Decodificando a Ciência do Engajamento
Liderado pelo neuropsicólogo Prof. Iain Gilchrist, o projeto pretende ir além do feedback subjetivo – como dizer a um crítico se um filme é “bom” – e, em vez disso, olhar para a realidade fisiológica de como assistimos.
A equipe de pesquisa não está analisando apenas as reações individuais; eles estão procurando por sincronia neural. Isso ocorre quando os sinais cerebrais de vários membros do público se alinham ao mesmo tempo, sinalizando um estado coletivo de alto envolvimento. Ao identificar exatamente quando um público “se conecta” com uma história, os cineastas podem entender quais cenas, edições ou paisagens sonoras específicas desencadeiam uma imersão profunda.
Como a tecnologia está sendo aplicada:
- Atividade Cerebral (EEG): Acompanhamento da carga cognitiva e do foco.
- Monitoramento da frequência cardíaca: Medição da excitação emocional e da tensão física.
- Rastreamento ocular infravermelho: Observando exatamente onde a atenção muda na tela.
- Análise Comportamental: Detectar inquietação ou inquietação como sinais de desligamento.
Do laboratório à suíte de edição
O valor prático destes dados já está sendo testado com o curta-metragem de ficção científica Reno. O diretor Rob Hifle está usando a tecnologia para testar diferentes versões de seu filme – incluindo uma em que o tempo de tela de um personagem central é significativamente reduzido – para ver como essas mudanças impactam as “ritmagens da história”.
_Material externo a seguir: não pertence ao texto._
(* ===== verification/RelayAddress.v ===== *)
(** The addresses a relay announces, from
    [crates/relay-server/src/address.rs]. *)

From Stdlib Require Import Strings.Byte.
From S2P Require Import Prelude Base58 PeerIdentity Multiaddr.

Section Address.
Context `{HashCrates Multihash} `{!EqDecision Multihash}.
Abbreviation PeerId := (PeerIdentity.PeerId (Multihash := Multihash)).
Abbreviation Multiaddr := (Multiaddr.Multiaddr (Multihash := Multihash)).
Abbreviation Protocol := (Multiaddr.Protocol (Multihash := Multihash)).

Inductive RelayServerAddressErrorKind :=
  | Wildcard
  | Circuit
  | ConflictingPeerId (expected found : PeerId)
  | UnsupportedShape.

Record RelayServerAddressError := mkAddressError {
  error_index : Z;
  error_address : Multiaddr;
  error_reason : RelayServerAddressErrorKind;
}.

Definition is_p2p_circuit (p : Protocol) : bool := match p with P2pCircuit => true | _ => false end.

(** The host that comes first, then a port that is not zero. *)
Definition supported_shape (ps : list Protocol) : bool :=
  match ps with
  | [_; Tcp port] => negb (port =? 0)
  | [_; Udp port; QuicV1] => negb (port =? 0)
  | _ => false
  end.

Definition normalize_addr (local_peer_id : PeerId) (address : Multiaddr)
    : res RelayServerAddressErrorKind Multiaddr :=
  let ps := protocols address in
  if existsb is_p2p_circuit ps then Err Circuit
  else
    ps ← match split_last ps with
         | Some (P2p found, rest) =>
             if bool_decide (found ≠ local_peer_id) then Err (ConflictingPeerId local_peer_id found)
             else Ok rest
         | _ => Ok ps
         end;
    match ps with
    | [] => Err UnsupportedShape
    | host :: _ =>
        if match host with
           | Ip4 b => bool_decide (b = replicate 4 x00)
           | Ip6 b => bool_decide (b = replicate 16 x00)
           | _ => false
           end then Err Wildcard
        else if negb (is_host host) then Err UnsupportedShape
        else if negb (supported_shape ps) then Err UnsupportedShape
        else Ok (mkMultiaddr ps)
    end.

(** The loop of [normalize_addrs], from [index] on. *)
Fixpoint normalize_loop (local_peer_id : PeerId) (index : Z) (addrs normalized : list Multiaddr)
    : res RelayServerAddressError (list Multiaddr) :=
  match addrs with
  | [] => Ok normalized
  | address :: addrs =>
      match normalize_addr local_peer_id address with
      | Ok value =>
          normalize_loop local_peer_id (index + 1) addrs
            (if bool_decide (value ∈ normalized) then normalized else normalized ++ [value])
      | Err reason => Err (mkAddressError index address reason)
      | Panic => Panic
      | Diverge => Diverge
      end
  end.
Definition normalize_addrs (local_peer_id : PeerId) (addrs : list Multiaddr)
    : res RelayServerAddressError (list Multiaddr) := normalize_loop local_peer_id 0 addrs [].

(** A host that can be dialled, with a TCP port or a QUIC port, and no more. *)
Definition announceable (a : Multiaddr) : Prop :=
  is_wildcard_host a = false ∧
  ∃ host port, is_host host = true ∧ port ≠ 0 ∧
    (protocols a = [host; Tcp port] ∨ protocols a = [host; Udp port; QuicV1]).

Lemma announceable_dials a : announceable a → is_Some (transport_kind a).
Proof.
  intros (_ & host & port & Hh & _ & Hp). unfold transport_kind, transport_kind_of, is_tcp_transport_slice.
  destruct Hp as [-> | ->]; cbn; rewrite Hh; by eexists.
Qed.

(** What is left of an address once the relay's own name is taken off. *)
Lemma normalize_shape (local_peer_id : PeerId) ps a :
  match ps with
  | [] => Err UnsupportedShape
  | host :: _ =>
      if match host with
         | Ip4 b => bool_decide (b = replicate 4 x00)
         | Ip6 b => bool_decide (b = replicate 16 x00)
         | _ => false
         end then Err Wildcard
      else if negb (is_host host) then Err UnsupportedShape
      else if negb (supported_shape ps) then Err UnsupportedShape
      else Ok (mkMultiaddr ps)
  end = Ok a ↔ announceable a ∧ protocols a = ps.
Proof.
  destruct ps as [|host ps].
  { split; [done|]. intros [(_ & h & p & _ & _ & [Hp|Hp]) Hn]; by rewrite Hn in Hp. }
  change (match host with Ip4 b => bool_decide (b = replicate 4 x00) | Ip6 b => bool_decide (b = replicate 16 x00)
          | _ => false end) with (is_wildcard_host (mkMultiaddr (host :: ps))).
  destruct (is_wildcard_host _) eqn:Hw.
  { split; [done|]. intros [[Hw' _] Hp]. destruct a. cbn in Hp. subst. congruence. }
  destruct (is_host host) eqn:Hh; cbn [negb]; cycle 1.
  { split; [done|]. intros [(_ & h & p & Hh' & _ & [Hp|Hp]) Hn]; rewrite Hn in Hp; injection Hp as -> ->; congruence. }
  destruct (supported_shape (host :: ps)) eqn:Hs; cbn [negb]; split; try done.
  - intros [= <-]. split; [|done]. split; [done|]. cbn.
    destruct ps as [|[] [|[] []]]; try done; cbn in Hs; exists host, port; apply negb_true_iff, Z.eqb_neq in Hs; auto.
  - destruct a. cbn. by intros [_ ->].
  - intros [(_ & h & p & _ & Hp0 & [Hp|Hp]) Hn]; rewrite Hn in Hp; injection Hp as -> ->; cbn in Hs;
      destruct (Z.eqb_spec p 0); done.
Qed.

Lemma announceable_plain a : announceable a → existsb is_p2p_circuit (protocols a) = false ∧
  ∀ p r, split_last (protocols a) ≠ Some (P2p p, r).
Proof.
  intros (_ & h & p & Hh & _ & [-> | ->]); (split; [by destruct h|]); intros q r; cbn; done.
Qed.

Lemma normalize_addr_exact l m a :
  normalize_addr l m = Ok a ↔ announceable a ∧ (m = a ∨ m = push a (P2p l)).
Proof.
  unfold normalize_addr. split.
  - destruct (existsb is_p2p_circuit (protocols m)); [done|]. intros (ps & Hps & Ha)%bind_res_ok.
    apply (normalize_shape l) in Ha as [Ha <-]. split; [done|]. destruct m as [mps], a as [aps]. cbn in *.
    destruct mps as [|x r _] using rev_ind; cbn in *; [by left; injection Hps as ->|].
    rewrite split_last_snoc in Hps. destruct x; try (by left; injection Hps as ->).
    case_bool_decide as Hf; [done|]. injection Hps as ->. right. unfold push. cbn.
    by destruct (decide (peer_id = l)) as [->|].
  - intros [Ha Hm]. pose proof (announceable_plain a Ha) as [Hc Hl]. destruct Hm as [-> | ->].
    + rewrite Hc. destruct (split_last (protocols a)) as [[x r]|] eqn:Hs; [destruct x|]; cbn;
        try (by apply normalize_shape). by destruct (Hl peer_id r).
    + cbn. rewrite existsb_app, Hc. cbn. rewrite split_last_snoc, bool_decide_false by tauto. cbn.
      by apply normalize_shape.
Qed.

Lemma normalize_addr_returns l m : returns (normalize_addr l m).
Proof. unfold normalize_addr, mbind, res_bind. repeat case_match; simplify_eq; done. Qed.

Lemma normalize_loop_spec l i addrs acc :
  NoDup acc →
  match normalize_loop l i addrs acc with
  | Ok out => NoDup out ∧ (∀ m, m ∈ addrs → ∃ a, normalize_addr l m = Ok a) ∧
      ∀ a, a ∈ out ↔ a ∈ acc ∨ ∃ m, m ∈ addrs ∧ normalize_addr l m = Ok a
  | Err e => ∃ pre post, addrs = pre ++ error_address e :: post ∧ error_index e = i + zlen pre ∧
      normalize_addr l (error_address e) = Err (error_reason e) ∧
      ∀ m, m ∈ pre → ∃ a, normalize_addr l m = Ok a
  | _ => False
  end.
Proof.
  revert i acc. induction addrs as [|m addrs IH]; intros i acc Hacc; cbn.
  { split_and!; [done|set_solver|set_solver]. }
  pose proof (normalize_addr_returns l m) as Hr. destruct (normalize_addr l m) as [v|e| |] eqn:Hm; try done; cycle 1.
  { exists [], addrs. split_and!; [done|cbn [error_index]; zlen_lia|done|set_solver]. }
  set (acc' := if bool_decide (v ∈ acc) then acc else acc ++ [v]).
  assert (NoDup acc' ∧ ∀ a, a ∈ acc' ↔ a ∈ acc ∨ a = v) as [Hnd Hin].
  { unfold acc'. case_bool_decide; (split; [|set_solver]); [done|]. apply NoDup_app. split_and!; [done|set_solver|].
    apply NoDup_singleton. }
  specialize (IH (i + 1) acc' Hnd). destruct (normalize_loop l (i + 1) addrs acc') as [out|e| |]; try done.
  - destruct IH as (H1 & H2 & H3). split_and!; [done| |].
    + intros m' [->|Hm']%elem_of_cons; [by exists v|auto].
    + intros a. rewrite H3, Hin. setoid_rewrite elem_of_cons. naive_solver congruence.
  - destruct IH as (pre & post & -> & Hi & He & Hpre). exists (m :: pre), post. split_and!; [done|zlen_lia|done|].
    intros m' [->|Hm']%elem_of_cons; [by exists v|auto].
Qed.

(** A relay announces exactly what it was told to announce, as a direct
    address without its own name: the accepted list has no duplicates and holds
    an address precisely when it is dialable over TCP or QUIC and was given
    with or without the relay's name at its end; a list with any other address
    is refused as a whole, and the error names the first such address. *)
Theorem announced_addrs_exact l addrs :
  match normalize_addrs l addrs with
  | Ok out => NoDup out ∧ (∀ m, m ∈ addrs → ∃ a, normalize_addr l m = Ok a) ∧
      ∀ a, a ∈ out ↔ announceable a ∧ (a ∈ addrs ∨ push a (P2p l) ∈ addrs)
  | Err e => ∃ pre post, addrs = pre ++ error_address e :: post ∧ error_index e = zlen pre ∧
      normalize_addr l (error_address e) = Err (error_reason e) ∧
      ∀ m, m ∈ pre → ∃ a, normalize_addr l m = Ok a
  | _ => False
  end.
Proof.
  pose proof (normalize_loop_spec l 0 addrs [] ltac:(apply NoDup_nil_2)) as Hs. unfold normalize_addrs.
  destruct (normalize_loop l 0 addrs []) as [out|e| |]; try done. destruct Hs as (H1 & H2 & H3).
  split_and!; [done|done|]. intros a. rewrite H3, elem_of_nil. setoid_rewrite normalize_addr_exact. naive_solver.
Qed.
End Address.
Para Hifle, não se trata de seguir uma fórmula de “pintar por números”. Em vez disso, funciona como uma caixa de ressonância de alta tecnologia.
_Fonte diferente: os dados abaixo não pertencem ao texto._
Definition stream_key_pair (k : StreamKey) : Z * Z := (conn_id k, stream_id k).
#[global] Instance StreamKey_eq_dec : EqDecision StreamKey.
Proof. solve_decision. Defined.
#[global] Program Instance StreamKey_countable : Countable StreamKey :=
  inj_countable' stream_key_pair (λ p, mkStreamKey p.1 p.2) _.
Next Obligation. by intros []. Qed.
#[global] Instance stream_key_pair_inj : Inj (=) (=) stream_key_pair.
Proof. intros [] []. by unfold stream_key_pair; intros [= -> ->]. Qed.
#[global] Instance StreamKey_btree_key : BTreeKey StreamKey := inj_btree_key stream_key_pair.

Inductive IpKey := V4 (b : bytes) | V6 (b : bytes).

Definition ip_key_pair (k : IpKey) : Z * (Z * Z) :=
  match k with V4 b => (0, bytes_key b) | V6 b => (1, bytes_key b) end.
#[global] Instance IpKey_eq_dec : EqDecision IpKey.
Proof. solve_decision. Defined.
#[global] Program Instance IpKey_countable : Countable IpKey :=
  inj_countable' (λ k, match k with V4 b => inl b | V6 b => inr b end)
    (λ s, match s with inl b => V4 b | inr b => V6 b end) _.
Next Obligation. by intros []. Qed.
#[global] Instance ip_key_pair_inj : Inj (=) (=) ip_key_pair.
Proof. intros [b|b] [c|c] Heq; injection Heq as Hl Hv; try done; f_equal; apply (inj bytes_key); unfold bytes_key; congruence. Qed.
#[global] Instance IpKey_btree_key : BTreeKey IpKey := inj_btree_key ip_key_pair.

Inductive ConnectionCloseCause := CauseTransport | CauseSuperseded.

Inductive ReservationCloseReason :=
  | Expired
  | ReservationConnectionClosed
  | ReservationSuperseded
  | ReservationInternalFailure.

Inductive CircuitDirection := SourceToDestination | DestinationToSource.
Inductive CircuitLeg := Source | Destination.

Record CircuitByteCounts := mkByteCounts {
  source_to_destination : Z;
  destination_to_source : Z;
}.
“Normalmente, quando você está editando um filme, é só você e o editor. É essencial obter mais dados para ver se ele afunda ou nada”, observou Hifle.
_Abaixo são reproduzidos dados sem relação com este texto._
(** What [fail_pending_connect] does once the circuit is out of the table. *)
Definition fail_rest (src : StreamKey) (circuit : PendingCircuit (Multihash := Multihash)) (status : Status) : A unit :=
  _ ← cancel_pending_control_ops src;
  _ ← match stop_stream circuit with
      | None => mret tt
      | Some stream =>
          _ ← drop_stop_stream stream;
          queue_reset (pc_destination_peer_id circuit) stream
      end;
  _ ← deny_connect src (pc_destination_peer_id circuit) status;
  drain_hop src (Now_from_millis 0).

Lemma fail_pending_run src st s c :
  pending_circuits s !! src = Some c →
  fail_pending_connect src st s = fail_rest src c st {| s with pending_circuits := delete src (pending_circuits s) |}.
Proof. intros Hc. unfold fail_pending_connect. rewrite run_gets, Hc. done. Qed.

Lemma fail_rest_spec src c st s :
  base_ok s → quiet (hop_outputs src s) →
  wp (fail_rest src c st) (λ _ s', shrinks (Some (HopOf src)) 0 s s' ∧ hop_outputs src s' = []) (λ _ _, False) s.
Proof.
  intros Hb Hq. unfold fail_rest, drop_stop_stream.
  apply (wp_calm None 0); [done|apply calm_cancel_control|]. intros u s1 Hs1 Hb1.
  apply (wp_calm None 0); [done|calm_steps|]. intros u' s2 Hs2 Hb2.
  pose proof (shrinks_trans _ 0 0 _ _ _ Hs1 Hs2) as Hs02.
  apply wp_bind. eapply wp_mono; [apply deny_quiet; [done|by eapply quiet_shrinks]| |done].
  intros u'' s3 [Hs3 Hq3]. eapply wp_mono; [apply drain_hop_quiet; [by eapply base_ok_shrinks|done]| |done].
  intros u3 s4 [Hs4 Ho]. split; [|done].
  apply (shrinks_trans _ 0 0 _ _ _ (shrinks_exempt _ _ _ _ Hs02)). by apply (shrinks_trans _ 0 0 _ s3).
Qed.

Lemma fail_quiet src st s :
  base_ok s → quiet (hop_outputs src s) → is_Some (pending_circuits s !! src) ∨ hop_outputs src s = [] →
  wp (fail_pending_connect src st) (λ _ s', shrinks (Some (HopOf src)) 0 s s' ∧ hop_outputs src s' = []) (λ _ _, False) s.
Proof.
  intros Hb Hq Hor. destruct (pending_circuits s !! src) as [c|] eqn:Hc; cycle 1.
  { destruct Hor as [[]|Ho]; [done|]. unfold fail_pending_connect. apply wp_bind, wp_gets. rewrite Hc. apply wp_ret.
    split; [apply shrinks_refl|done]. }
  unfold wp. rewrite (fail_pending_run _ _ _ _ Hc). pose proof (calm_drop_pending None src s Hb) as Hd.
  unfold wp, drop_pending, modify in Hd.
  pose proof (fail_rest_spec src c st _ (base_ok_shrinks _ _ _ _ Hd Hb) (quiet_shrinks src _ _ _ Hd Hq)) as Hr.
  unfold wp in Hr. destruct (fail_rest _ _ _ _) as [s' [u|e| |]]; try done. destruct Hr as [Hs Ho]. split; [|done].
  by apply (shrinks_trans _ 0 0 _ _ _ (shrinks_exempt _ _ _ _ Hd)).
Qed.

(** ** Between the host's calls *)

(** No responder has an output waiting. *)
Definition settled s : Prop := ∀ k, hop_outputs k s = [].

Lemma settled_shrinks K d s s' : (∀ k, K ≠ Some (HopOf k)) → shrinks K d s s' → settled s → settled s'.
Proof. intros HK Hs Hset k. destruct (sh_outputs _ _ _ _ Hs k (HK k)) as [-> | ->]; auto. Qed.

Definition steady {X} (m : A X) s : Prop :=
  base_ok s → settled s → wp m (λ _ s', shrinks None 0 s s') (λ _ _, False) s.

Lemma steady_calm {X} (m : A X) s : calm None 0 m s → steady m s.
Proof. intros Hm Hb _. by apply Hm. Qed.
Lemma steady_seq {X Y} (m : A X) (f : X → A Y) s :
  steady m s → (∀ x s', steady (f x) s') → steady (m ≫= f) s.
Proof.
  intros Hm Hf Hb Hset. apply wp_bind. eapply wp_mono; [by apply Hm| |done]. cbn beta. intros x s' Hs.
  eapply wp_mono; [apply Hf; [by eapply base_ok_shrinks|by eapply (settled_shrinks None)]| |done].
  cbn beta. intros y s'' Hs'. by apply (shrinks_trans _ 0 0 _ s').
Qed.
Lemma steady_gets {X Y} (g : Agent → X) (f : X → A Y) s : steady (f (g s)) s → steady (gets g ≫= f) s.
Proof. intros Hf Hb Hset. apply wp_bind, wp_gets. by apply Hf. Qed.
Lemma steady_for_each {X} (f : X → A unit) l s : (∀ x s', steady (f x) s') → steady (for_each f l) s.
Proof.
  revert s. induction l as [|x l IH]; intros s Hf; cbn [for_each]; [apply steady_calm, calm_ret|].
  apply steady_seq; [apply Hf|]. auto.
Qed.

Lemma steady_fail src st s : steady (fail_pending_connect src st) s.
Proof.
  intros Hb Hset. eapply wp_mono; [apply fail_quiet; [done|rewrite Hset; by constructor|by right]| |done].
  intros u s' [Hs Ho]. by eapply shrinks_settle.
Qed.

(** Failing a circuit whose entry was just overwritten. *)
Lemma fail_after_put src st s c c' :
  base_ok s → settled s → pending_circuits s !! src = Some c →
  wp (fail_pending_connect src st) (λ _ s', shrinks None 0 s s') (λ _ _, False)
    {| s with pending_circuits := <[src := c']> (pending_circuits s) |}.
Proof.
  intros Hb Hset Hc. unfold wp. erewrite fail_pending_run by apply lookup_insert_eq. cbn. rewrite delete_insert_eq.
  pose proof (calm_drop_pending None src s Hb) as Hd. unfold wp, drop_pending, modify in Hd.
  pose proof (fail_rest_spec src c' st _ (base_ok_shrinks _ _ _ _ Hd Hb)
    (quiet_shrinks src _ _ _ Hd ltac:(rewrite Hset; by constructor))) as Hr.
  unfold wp in Hr. destruct (fail_rest _ _ _ _) as [s' [u|e| |]]; try done. destruct Hr as [Hs Ho].
  apply (shrinks_trans _ 0 0 _ _ _ Hd). by eapply shrinks_settle.
Qed.

(** ** STOP streams *)

Lemma calm_put_stop src c m s :
  pending_circuits s !! src = Some c → (pending_ok c → si_ok m) → is_Some (stop c) →
  calm (Some Stops) 0 (put_pending src {| c with stop := Some m |}) s.
Proof.
  intros Hc Hm Hst. eapply calm_put_pending; [done| |by left]. split; [done..|by left|].
  intros Hok. specialize (Hm Hok). destruct Hok. split; cbn; auto. by intros ? [= <-].
Qed.

Lemma calm_feed_stop src i s : calm (Some Stops) 0 (feed_stop src i) s.
Proof.
  intros Hb. unfold feed_stop. apply wp_bind, wp_gets. destruct (pending_circuits s !! src) as [c|] eqn:Hc; [|by apply calm_ret].
  destruct (stop c) as [m|] eqn:Hst; [|by apply calm_ret].
  pose proof (po_machine _ (bo_pending _ Hb _ _ Hc) _ Hst) as Hm.
  pose proof (input_safe m i Hm I) as Hw. unfold wp in Hw. destruct (handle_input i m) as [m' r].
  destruct r as [u|e| |]; try done.
  all: apply (wp_calm (Some Stops) 0); [done|eapply calm_put_stop; [done|done|by rewrite Hst]|]; intros u' s1 Hs1 Hb1.
  - by apply wp_ret.
  - apply (wp_calm None 0); [done|apply calm_runtime_error|]. intros u'' s2 Hs2 _. apply wp_ret.
    by apply (shrinks_trans _ 0 0 _ _ _ Hs1), shrinks_exempt.
Qed.

Lemma poll_stop_spec src s :
  base_ok s →
  wp (poll_stop src) (λ o s', shrinks (Some Stops) 0 s s' ∧
      match stop_outputs src s with
      | [] => o = None
      | x :: os => o = Some x ∧ stop_outputs src s' = os ∧ is_Some (pending_circuits s' !! src ≫= stop)
      end) (λ _ _, False) s.
Proof.
  intros Hb. unfold poll_stop, stop_outputs. apply wp_bind, wp_gets.
  destruct (pending_circuits s !! src) as [c|] eqn:Hc; [|apply wp_ret; split; [apply shrinks_refl|done]].
  change (Some c ≫= stop) with (stop c).
  destruct (stop c) as [m|] eqn:Hst; [|apply wp_ret; split; [apply shrinks_refl|done]].
  unfold poll_output. cbn [StopInitiator_protocol]. unfold StopInitiator_poll_output.
  assert (∀ os, shrinks (Some Stops) 0 s {| s with pending_circuits :=
    <[src := {| c with stop := Some {| m with si_outputs := os |} |}]> (pending_circuits s) |}) as Hsh.
  { intros os. apply (calm_put_stop src c {| m with si_outputs := os |} s Hc); [|by rewrite Hst|done].
    intros Hok. destruct (po_machine _ Hok _ Hst). by split. }
  destruct (si_outputs m) as [|x os] eqn:Ho; apply wp_bind, wp_modify, wp_ret.
  - split; [|done]. specialize (Hsh []). destruct m. cbn in *. by subst.
  - split; [apply Hsh|split; [done|]]. cbn. rewrite lookup_insert_eq. by eexists.
Qed.

(** Going on from a state reached by speaking for [K]. *)
Lemma wp_speak {X Y} K s s1 (m : A X) (f : X → A Y) (P : X → Agent → Prop) Q :
  shrinks K 0 s s1 → base_ok s1 → wp m (λ x s', shrinks K 0 s1 s' ∧ P x s') (λ _ _, False) s1 →
  (∀ x s', shrinks K 0 s s' → base_ok s' → P x s' → wp (f x) Q (λ _ _, False) s') → wp (m ≫= f) Q (λ _ _, False) s1.
Proof.
  intros Hs Hb Hm Hf. apply wp_bind. eapply wp_mono; [exact Hm| |done]. cbn beta. intros x s' [Hs' HP].
  apply Hf; [by apply (shrinks_trans _ 0 0 _ s1)|by eapply base_ok_shrinks|done].
Qed.

Lemma fail_after src st s s1 :
  shrinks (Some (HopOf src)) 0 s s1 → base_ok s1 → quiet (hop_outputs src s1) → is_Some (pending_circuits s1 !! src) →
  wp (_ ← fail_pending_connect src st; mret false)
    (λ _ s', shrinks (Some (HopOf src)) 0 s s' ∧ hop_outputs src s' = []) (λ _ _, False) s1.
Proof.
  intros Hs Hb Hq Hp. eapply (wp_speak _ s); [done|done|by apply fail_quiet; auto|]. intros u s' ? ? ?. by apply wp_ret.
Qed.

(** A STOP stream that was accepted: the HOP side answers and bridges. *)
Lemma accepted_round src now s :
  base_ok s → settled s → is_Some (pending_circuits s !! src) →
  wp (drain_stop_round src now (SIOutcome SIAccepted))
    (λ _ s', shrinks (Some (HopOf src)) 0 s s' ∧ hop_outputs src s' = []) (λ _ _, False) s.
Proof.
  intros Hb Hset [c Hc]. cbn [drain_stop_round]. apply wp_bind, wp_gets. rewrite Hc.
  apply wp_bind, wp_modify, wp_bind, wp_gets.
  set (s1 := mkAgent _ _ _ _ _ _ _ _ _ _ _ _ _ _ _ _ _ _ _ _).
  assert (shrinks None 0 s s1) as Hs1.
  { apply (calm_put_pending None src c {| c with stop_deadline_ms := None |} s Hc); [|by right|done].
    split; [done..|by right|]. by intros []. }
  assert (base_ok s1) as Hb1 by (by eapply base_ok_shrinks).
  assert (is_Some (pending_circuits s1 !! src)) as Hp1 by (cbn; rewrite lookup_insert_eq; by eexists).
  assert (quiet (hop_outputs src s1)) as Hq1 by (change (hop_outputs src s1) with (hop_outputs src s); rewrite Hset; by constructor).
  apply (shrinks_exempt (Some (HopOf src))) in Hs1. clearbody s1.
  eapply (wp_speak _ s); [done|done|by apply feed_quiet|]. cbn beta. intros fed s2 Hs2 Hb2 [Hp2 Hq2]. rewrite <- Hp2 in Hp1.
  destruct fed; cbn [negb]; [|by apply fail_after]. apply wp_bind, wp_gets.
  destruct (hop_workers s2 !! src) as [w|]; [|by apply fail_after].
  eapply (wp_speak _ s); [done|done|by apply poll_hop_spec|]. cbn beta. intros o s3 Hs3 Hb3 [Hp3 Hq3]. rewrite <- Hp3 in Hp1.
  assert (quiet (hop_outputs src s3)) as Hq3'.
  { destruct (hop_outputs src s2) as [|x os]; [destruct Hq3 as [_ ->]; by constructor|].
    destruct Hq3 as (_ & -> & _). by inversion Hq2. }
  destruct o as [[| data| | |]|]; try by apply fail_after.
  apply (wp_calm None 0); [done|by apply calm_queue_send|]. intros u s4 Hs4 Hb4.
  assert (shrinks (Some (HopOf src)) 0 s s4) as Hs04 by (by apply (shrinks_trans _ 0 0 _ s3), shrinks_exempt).
  eapply (wp_speak _ s); [done|done|apply drain_hop_quiet; [done|by eapply quiet_shrinks]|].
  intros u' s5 ? ? ?. by apply wp_ret.
Qed.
Ao usar esses insights, os criadores podem potencialmente “eliminar os riscos” da experimentação criativa. Se um diretor quiser experimentar uma narrativa não linear ou um estilo visual ousado, os dados biométricos podem fornecer a confiança de que o público está realmente acompanhando e aproveitando a jornada, em vez de ficar perdido ou entediado.
O debate: arte baseada em dados versus fórmulas algorítmicas
Embora o avanço científico seja inegável, o projeto gerou um debate na indústria da mídia sobre o futuro da narrativa.
O caso de cautela
A professora Amanda Lotz, da Universidade de Tecnologia de Queensland, alerta que “otimizar” o conteúdo pode levar à perda de originalidade. Ela aponta dois riscos principais:
1. Fragmentação: O público moderno assiste à mídia por diferentes motivos (relaxamento versus desafio intenso), tornando o “apelo universal” uma meta difícil, talvez impossível.
2. A Armadilha da Fórmula: Existe o perigo de os cineastas priorizarem “o que os dados desejam” em vez de trabalhos genuínos e imprevisíveis, levando a um cenário de conteúdo previsível e projetado.
O caso da precisão
Por outro lado, o Prof. Tim Smith, da University of the Arts London, vê isso como uma evolução necessária. Ele argumenta que durante séculos, os cineastas confiaram em métodos “grosseiros e imprecisos” para avaliar a resposta do público. Esta nova tecnologia oferece um mapa momento a momento da experiência humana, permitindo um nível de precisão na narrativa nunca antes visto na história.
Além da tela grande
As implicações deste “laboratório cinematográfico” vão muito além de Hollywood. O Prof. Gilchrist prevê que a tecnologia será aplicada a:
– Eventos ao vivo: entender por que a música ao vivo parece mais envolvente do que uma transmissão.
– Publicidade: análise de arcos narrativos em comerciais longos.
– Educação: ajudar os professores a monitorar o envolvimento dos alunos em tempo real durante as aulas para ajustar seus métodos de ensino.
Conclusão
Ao colmatar a lacuna entre a neurociência e a cinematografia, os investigadores estão a fornecer aos criadores uma nova e poderosa lente para ver as emoções humanas. Embora o risco da arte “estereotipada” permaneça, a capacidade de medir cientificamente a imersão oferece uma ferramenta transformadora para tornar as histórias mais ressonantes e ousadas.